China’s desire to deploy its ever-accumulating current account surplus into real assets, rather than financial assets overseas, was a key driver of its Belt and Road Initiative, through which it hoped to build a new Silk Road. , with which it can be carried forward. The never-ending stream of exports (in 2021, sugar exports totaled $3.36 trillion). In 2010, with a former Rajapaksa government, the Chinese entered into an agreement to invest to develop a port at Hambantota on the southern coast of Sri Lanka. The port was built by 2017, but the total cargo volume was not sufficient to service the capital invested, and the Chinese liquidated majority (70%) ownership of the port.

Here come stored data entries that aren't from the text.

Lemma wake_addr_moves st rel r :
  t_pc l = WakeAddr st rel -> r ∈ wake_addr i st rel s ->
  exists s' c, r = Ok (s', c) /\ gmoves i g e b s l g e b s' (go l c).
Proof.
  intros Hpc. unfold wake_addr. destruct (has_waiters st) eqn:Hws.
  2: { intros ->%list_elem_of_singleton. do 2 eexists. split; [done|].
       apply gsame; gcounts; rewrite ?Hws; try done. }
  pose proof (gi_ull _ _ _ _ _ _ _ I) as Hok.
  assert (~ i ∈ wq (ulk s)) as Hi by (apply gnot_queued; by rewrite Hpc).
  rewrite list_elem_of_fmap. intros ([u' rc] & -> & Hin).
  assert (wq u' = [] /\ nwaiters u' = nwaiters (ulk s) /\ ull_ok UL_COMPARE_AND_WAIT u' /\
          (rc = 0 \/ rc = - ENOENT)) as (Hq & Hn & Hok' & Hrc).
  { revert Hin. unfold ulock_wake. destruct (ulk s) as [u|].
    - destruct Hok as [Hpos Hop]. rewrite Hop, bool_decide_true by done. simpl.
      intros [= -> ->]%list_elem_of_singleton. simpl. auto.
    - intros [= -> ->]%list_elem_of_singleton. simpl. auto. }
  assert (dlock_wake_ret rc = Ok tt) as -> by (by destruct Hrc as [-> | ->]). simpl.
  do 2 eexists. split; [done|].
  split; simpl; rewrite ?Hq, ?Hn; gcounts; rewrite ?Hws; simpl; try done; auto; try lia.
  - apply (gi_ok _ _ _ _ _ _ _ I).
  - apply (gi_word _ _ _ _ _ _ _ I).
  - by apply NoDup_nil.
  - by intros j ?%elem_of_nil.
  - by intros ?%elem_of_nil.
Qed.

(** *** Every step *)

(** A call that the code refuses: one leave too many, or one enter. *)
Definition refused : Prop :=
  t_pc l = Idle /\ ((exists cs, todo l = Leave :: cs) /\ e = 0 \/
                    (exists cs, todo l = Enter :: cs) /\ e = 2 ^ 30 - 1).

Lemma call_gmoves c cs :
  t_pc l = Idle -> todo l = c :: cs ->
  (exists s' c' g' e', call_start c s = Ok (s', c') /\
    gmoves i g e b s l g' e' b s' (go {| t_pc := Idle; todo := cs; log := log l |} c')) \/
  (call_start c s = Crash AssertFail /\ refused).
Proof.
  intros Hpc Htodo. destruct c as [| |timeout|id]; simpl.
  - destruct (enter_moves cs Hpc Htodo) as [(s' & c & -> & Hm)|[-> He]]; [left; eauto 6|right].
    split; [done|]. split; [done|]. right. eauto.
  - destruct (gleave_moves cs Hpc Htodo) as [(s' & c & g' & e' & -> & Hm)|[-> He]]; [left; eauto 6|right].
    split; [done|]. split; [done|]. left. eauto.
  - left. exists s, (Goto (WaitRmw timeout)), g, e. split; [done|].
    apply gplain; gcounts; simpl; try done; auto; try lia; [apply (gi_ok _ _ _ _ _ _ _ I)|apply (gi_word _ _ _ _ _ _ _ I)].
  - left. destruct (notify_push id s) as [s' c] eqn:He. exists s', c, g, e. split; [done|].
    by apply (notify_push_moves id).
Qed.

Rajapaksa’s fascination for China’s silk promises has not diminished. In its current proposal to create a new Exclusive Economic Zone, by reclaiming a few hundred hectares from the Indian Ocean adjacent to the Colombo port, the government has handed over a major portion of Colombo Port City’s 266 hectares to the Chinese. 99 year lease. Concerned Sri Lankans are trying to find out whether this would create a one country, two systems, structure in Sri Lanka, with extra-territorial powers on its leased territory to Beijing, a reclaim of the Indian Ocean adjacent to Colombo. Part.

It does not make sense for India to allow China to occupy an expansive part of Sri Lankan territory. India should offer financial assistance, policy advice and investments to Sri Lanka from Indian entrepreneurs. Indian businesses must build supply chains that link the Indian and Sri Lankan economies in goods and services ranging from tea exports to information technology services.

The Sri Lankan crisis offers a few lessons: for a ruthless majority to persecute a small minority (15% of the population of Sri Lankan Tamils), is to lose opportunities for economic growth, internal solidarity, civil unrest and a global outcry. Ultimately, opportunities for economic growth are lost through avoidance. Capital; Over-reliance on an external beneficiary ends up in a debt trap, in which you surrender sovereignty in dibs and dabs; It is best to increase domestic tax revenue and reduce government spending, especially government borrowing from external sources, to limit borrowing.

Sri Lanka has some advantages, whose potentially positive economic benefits have so far been thwarted by divisive politics and economic mismanagement: high human development and upgradeable skills. India, rather than any other country, should help Sri Lanka realize its potential to reap the rewards of a stable, friendly neighbourhood.

subscribe to mint newspaper

, Enter a valid email

, Thank you for subscribing to our newsletter!


download
The app will get 14 days of unlimited access to Mint Premium absolutely free!